TASK DETAILS:
Every entry, exactly as given, must be retyped.

Excerpts from a dataset:
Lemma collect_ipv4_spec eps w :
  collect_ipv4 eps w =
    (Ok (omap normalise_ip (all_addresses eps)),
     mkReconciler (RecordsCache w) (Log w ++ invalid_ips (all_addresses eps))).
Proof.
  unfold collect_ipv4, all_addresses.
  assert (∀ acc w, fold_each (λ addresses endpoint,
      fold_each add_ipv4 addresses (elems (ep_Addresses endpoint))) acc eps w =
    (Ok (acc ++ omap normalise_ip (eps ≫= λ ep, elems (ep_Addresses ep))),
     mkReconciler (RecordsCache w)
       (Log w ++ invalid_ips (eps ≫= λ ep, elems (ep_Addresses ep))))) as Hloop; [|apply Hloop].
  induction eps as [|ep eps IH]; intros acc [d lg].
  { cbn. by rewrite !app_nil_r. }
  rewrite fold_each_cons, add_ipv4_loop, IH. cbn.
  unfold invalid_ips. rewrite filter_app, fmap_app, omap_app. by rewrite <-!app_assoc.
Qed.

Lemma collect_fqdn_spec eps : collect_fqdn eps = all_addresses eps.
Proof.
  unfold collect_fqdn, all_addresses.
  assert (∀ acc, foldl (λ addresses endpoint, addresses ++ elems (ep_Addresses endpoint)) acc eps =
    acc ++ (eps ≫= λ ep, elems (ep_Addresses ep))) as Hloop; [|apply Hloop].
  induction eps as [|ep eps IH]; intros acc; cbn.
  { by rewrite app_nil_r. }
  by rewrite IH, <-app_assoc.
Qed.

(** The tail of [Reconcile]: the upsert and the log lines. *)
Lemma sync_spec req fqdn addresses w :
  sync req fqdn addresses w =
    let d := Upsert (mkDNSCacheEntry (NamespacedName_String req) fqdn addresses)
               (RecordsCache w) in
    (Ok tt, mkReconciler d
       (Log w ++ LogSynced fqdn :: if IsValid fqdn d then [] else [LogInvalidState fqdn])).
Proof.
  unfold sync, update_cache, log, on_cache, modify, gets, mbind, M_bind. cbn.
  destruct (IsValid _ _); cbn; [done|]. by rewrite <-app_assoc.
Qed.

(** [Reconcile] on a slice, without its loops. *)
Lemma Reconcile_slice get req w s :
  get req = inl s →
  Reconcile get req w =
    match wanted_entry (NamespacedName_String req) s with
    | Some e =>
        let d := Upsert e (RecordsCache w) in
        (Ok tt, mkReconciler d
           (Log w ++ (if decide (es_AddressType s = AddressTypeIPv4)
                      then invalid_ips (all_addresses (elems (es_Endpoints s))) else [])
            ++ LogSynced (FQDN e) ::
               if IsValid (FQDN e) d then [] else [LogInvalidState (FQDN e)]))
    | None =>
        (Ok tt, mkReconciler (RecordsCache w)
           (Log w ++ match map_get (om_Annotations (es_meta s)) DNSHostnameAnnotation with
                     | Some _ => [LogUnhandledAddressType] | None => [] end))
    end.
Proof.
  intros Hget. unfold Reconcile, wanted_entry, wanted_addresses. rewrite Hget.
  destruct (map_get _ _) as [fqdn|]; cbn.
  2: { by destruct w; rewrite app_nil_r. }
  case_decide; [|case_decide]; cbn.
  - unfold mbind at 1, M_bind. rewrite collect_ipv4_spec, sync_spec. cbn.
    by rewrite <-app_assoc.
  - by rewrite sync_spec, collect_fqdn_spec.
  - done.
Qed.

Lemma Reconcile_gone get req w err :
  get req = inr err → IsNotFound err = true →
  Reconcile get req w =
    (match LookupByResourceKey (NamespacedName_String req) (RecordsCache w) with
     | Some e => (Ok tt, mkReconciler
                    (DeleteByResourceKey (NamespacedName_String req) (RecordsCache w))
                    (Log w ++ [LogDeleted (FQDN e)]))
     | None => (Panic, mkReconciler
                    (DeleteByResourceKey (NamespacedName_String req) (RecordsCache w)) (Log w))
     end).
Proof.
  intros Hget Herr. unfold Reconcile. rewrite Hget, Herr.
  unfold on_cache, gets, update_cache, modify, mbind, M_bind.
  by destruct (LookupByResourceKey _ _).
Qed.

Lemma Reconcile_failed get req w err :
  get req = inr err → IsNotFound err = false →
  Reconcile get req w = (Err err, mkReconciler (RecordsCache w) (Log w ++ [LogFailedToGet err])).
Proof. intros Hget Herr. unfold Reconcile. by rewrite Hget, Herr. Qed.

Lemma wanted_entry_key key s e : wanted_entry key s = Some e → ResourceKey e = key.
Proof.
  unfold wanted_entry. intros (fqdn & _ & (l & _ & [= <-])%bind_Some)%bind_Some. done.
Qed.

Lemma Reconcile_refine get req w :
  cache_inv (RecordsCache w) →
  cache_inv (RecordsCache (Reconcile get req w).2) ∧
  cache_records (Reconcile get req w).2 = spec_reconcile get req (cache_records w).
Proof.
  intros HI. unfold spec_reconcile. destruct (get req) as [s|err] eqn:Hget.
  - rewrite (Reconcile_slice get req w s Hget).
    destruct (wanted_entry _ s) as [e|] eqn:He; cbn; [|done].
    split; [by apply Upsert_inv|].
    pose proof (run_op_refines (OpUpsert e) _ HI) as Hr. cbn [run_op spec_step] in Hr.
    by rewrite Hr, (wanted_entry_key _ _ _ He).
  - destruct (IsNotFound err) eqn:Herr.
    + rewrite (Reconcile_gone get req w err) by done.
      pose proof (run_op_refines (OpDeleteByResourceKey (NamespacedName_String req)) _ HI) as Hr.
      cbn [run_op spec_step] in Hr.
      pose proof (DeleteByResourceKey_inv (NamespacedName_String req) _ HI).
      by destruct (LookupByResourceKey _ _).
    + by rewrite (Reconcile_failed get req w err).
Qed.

TASK RESPONSE:
Lemma collect_ipv4_spec eps w :
  collect_ipv4 eps w =
    (Ok (omap normalise_ip (all_addresses eps)),
     mkReconciler (RecordsCache w) (Log w ++ invalid_ips (all_addresses eps))).
Proof.
  unfold collect_ipv4, all_addresses.
  assert (∀ acc w, fold_each (λ addresses endpoint,
      fold_each add_ipv4 addresses (elems (ep_Addresses endpoint))) acc eps w =
    (Ok (acc ++ omap normalise_ip (eps ≫= λ ep, elems (ep_Addresses ep))),
     mkReconciler (RecordsCache w)
       (Log w ++ invalid_ips (eps ≫= λ ep, elems (ep_Addresses ep))))) as Hloop; [|apply Hloop].
  induction eps as [|ep eps IH]; intros acc [d lg].
  { cbn. by rewrite !app_nil_r. }
  rewrite fold_each_cons, add_ipv4_loop, IH. cbn.
  unfold invalid_ips. rewrite filter_app, fmap_app, omap_app. by rewrite <-!app_assoc.
Qed.

Lemma collect_fqdn_spec eps : collect_fqdn eps = all_addresses eps.
Proof.
  unfold collect_fqdn, all_addresses.
  assert (∀ acc, foldl (λ addresses endpoint, addresses ++ elems (ep_Addresses endpoint)) acc eps =
    acc ++ (eps ≫= λ ep, elems (ep_Addresses ep))) as Hloop; [|apply Hloop].
  induction eps as [|ep eps IH]; intros acc; cbn.
  { by rewrite app_nil_r. }
  by rewrite IH, <-app_assoc.
Qed.

(** The tail of [Reconcile]: the upsert and the log lines. *)
Lemma sync_spec req fqdn addresses w :
  sync req fqdn addresses w =
    let d := Upsert (mkDNSCacheEntry (NamespacedName_String req) fqdn addresses)
               (RecordsCache w) in
    (Ok tt, mkReconciler d
       (Log w ++ LogSynced fqdn :: if IsValid fqdn d then [] else [LogInvalidState fqdn])).
Proof.
  unfold sync, update_cache, log, on_cache, modify, gets, mbind, M_bind. cbn.
  destruct (IsValid _ _); cbn; [done|]. by rewrite <-app_assoc.
Qed.

(** [Reconcile] on a slice, without its loops. *)
Lemma Reconcile_slice get req w s :
  get req = inl s →
  Reconcile get req w =
    match wanted_entry (NamespacedName_String req) s with
    | Some e =>
        let d := Upsert e (RecordsCache w) in
        (Ok tt, mkReconciler d
           (Log w ++ (if decide (es_AddressType s = AddressTypeIPv4)
                      then invalid_ips (all_addresses (elems (es_Endpoints s))) else [])
            ++ LogSynced (FQDN e) ::
               if IsValid (FQDN e) d then [] else [LogInvalidState (FQDN e)]))
    | None =>
        (Ok tt, mkReconciler (RecordsCache w)
           (Log w ++ match map_get (om_Annotations (es_meta s)) DNSHostnameAnnotation with
                     | Some _ => [LogUnhandledAddressType] | None => [] end))
    end.
Proof.
  intros Hget. unfold Reconcile, wanted_entry, wanted_addresses. rewrite Hget.
  destruct (map_get _ _) as [fqdn|]; cbn.
  2: { by destruct w; rewrite app_nil_r. }
  case_decide; [|case_decide]; cbn.
  - unfold mbind at 1, M_bind. rewrite collect_ipv4_spec, sync_spec. cbn.
    by rewrite <-app_assoc.
  - by rewrite sync_spec, collect_fqdn_spec.
  - done.
Qed.

Lemma Reconcile_gone get req w err :
  get req = inr err → IsNotFound err = true →
  Reconcile get req w =
    (match LookupByResourceKey (NamespacedName_String req) (RecordsCache w) with
     | Some e => (Ok tt, mkReconciler
                    (DeleteByResourceKey (NamespacedName_String req) (RecordsCache w))
                    (Log w ++ [LogDeleted (FQDN e)]))
     | None => (Panic, mkReconciler
                    (DeleteByResourceKey (NamespacedName_String req) (RecordsCache w)) (Log w))
     end).
Proof.
  intros Hget Herr. unfold Reconcile. rewrite Hget, Herr.
  unfold on_cache, gets, update_cache, modify, mbind, M_bind.
  by destruct (LookupByResourceKey _ _).
Qed.

Lemma Reconcile_failed get req w err :
  get req = inr err → IsNotFound err = false →
  Reconcile get req w = (Err err, mkReconciler (RecordsCache w) (Log w ++ [LogFailedToGet err])).
Proof. intros Hget Herr. unfold Reconcile. by rewrite Hget, Herr. Qed.

Lemma wanted_entry_key key s e : wanted_entry key s = Some e → ResourceKey e = key.
Proof.
  unfold wanted_entry. intros (fqdn & _ & (l & _ & [= <-])%bind_Some)%bind_Some. done.
Qed.

Lemma Reconcile_refine get req w :
  cache_inv (RecordsCache w) →
  cache_inv (RecordsCache (Reconcile get req w).2) ∧
  cache_records (Reconcile get req w).2 = spec_reconcile get req (cache_records w).
Proof.
  intros HI. unfold spec_reconcile. destruct (get req) as [s|err] eqn:Hget.
  - rewrite (Reconcile_slice get req w s Hget).
    destruct (wanted_entry _ s) as [e|] eqn:He; cbn; [|done].
    split; [by apply Upsert_inv|].
    pose proof (run_op_refines (OpUpsert e) _ HI) as Hr. cbn [run_op spec_step] in Hr.
    by rewrite Hr, (wanted_entry_key _ _ _ He).
  - destruct (IsNotFound err) eqn:Herr.
    + rewrite (Reconcile_gone get req w err) by done.
      pose proof (run_op_refines (OpDeleteByResourceKey (NamespacedName_String req)) _ HI) as Hr.
      cbn [run_op spec_step] in Hr.
      pose proof (DeleteByResourceKey_inv (NamespacedName_String req) _ HI).
      by destruct (LookupByResourceKey _ _).
    + by rewrite (Reconcile_failed get req w err).
Qed.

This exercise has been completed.